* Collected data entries
• • • • • • •

(* ===== verification/Builtins.v ===== *)
(** ppnt-jr: the browser objects.

    [src/ppnt-jr/src/builtin]: the helpers that set properties
    ([helper.cpp]), the extensions that install [window], [navigator], [console],
    the timer functions, [fetch] and [XMLHttpRequest] on the global object of a new
    context ([*.cpp], [extension.cpp]), and the native functions behind them; and
    the part of [src/ppnt-jr/src/runtime.ixx] that makes a context and runs a
    script.  The programs run against the engine interface of [JsEngine.v]. *)

From stdpp Require Import gmap strings.
From S2P Require Import Prelude EventLoop JsEngine.

Local Open Scope Z_scope.
Local Open Scope js_scope.

(** ** helper.cpp *)

(** A [std::string_view]: its characters and the memory behind them. *)
Record string_view := MkView { chars : bytes; behind : bytes }.

(** A literal or a [std::string]: a zero byte follows. *)
Definition terminated (s : bytes) : string_view := MkView s [0].
Definition lit (s : string) : string_view := terminated (bs s).

(** [NewFromUtf8(isolate, data.data())] reads up to the first zero byte. *)
Definition str (data : string_view) : prog bytes :=
  match find_char 0 (chars data ++ behind data) with
  | Some n => Ret (take n (chars data ++ behind data))
  | None => Crash
  end.

Definition prop_attr (writable enumerable configurable : bool) : Z :=
  let attr := None_ in
  let attr := if negb writable then Z.lor attr ReadOnly else attr in
  let attr := if negb enumerable then Z.lor attr DontEnum else attr in
  if negb configurable then Z.lor attr DontDelete else attr.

• • • • • • •

* Exercise directions
Pull every line with the string "ppnt" from the data above.

* Solution for this exercise
(** ppnt-jr: the browser objects.
    [src/ppnt-jr/src/builtin]: the helpers that set properties
    the part of [src/ppnt-jr/src/runtime.ixx] that makes a context and runs a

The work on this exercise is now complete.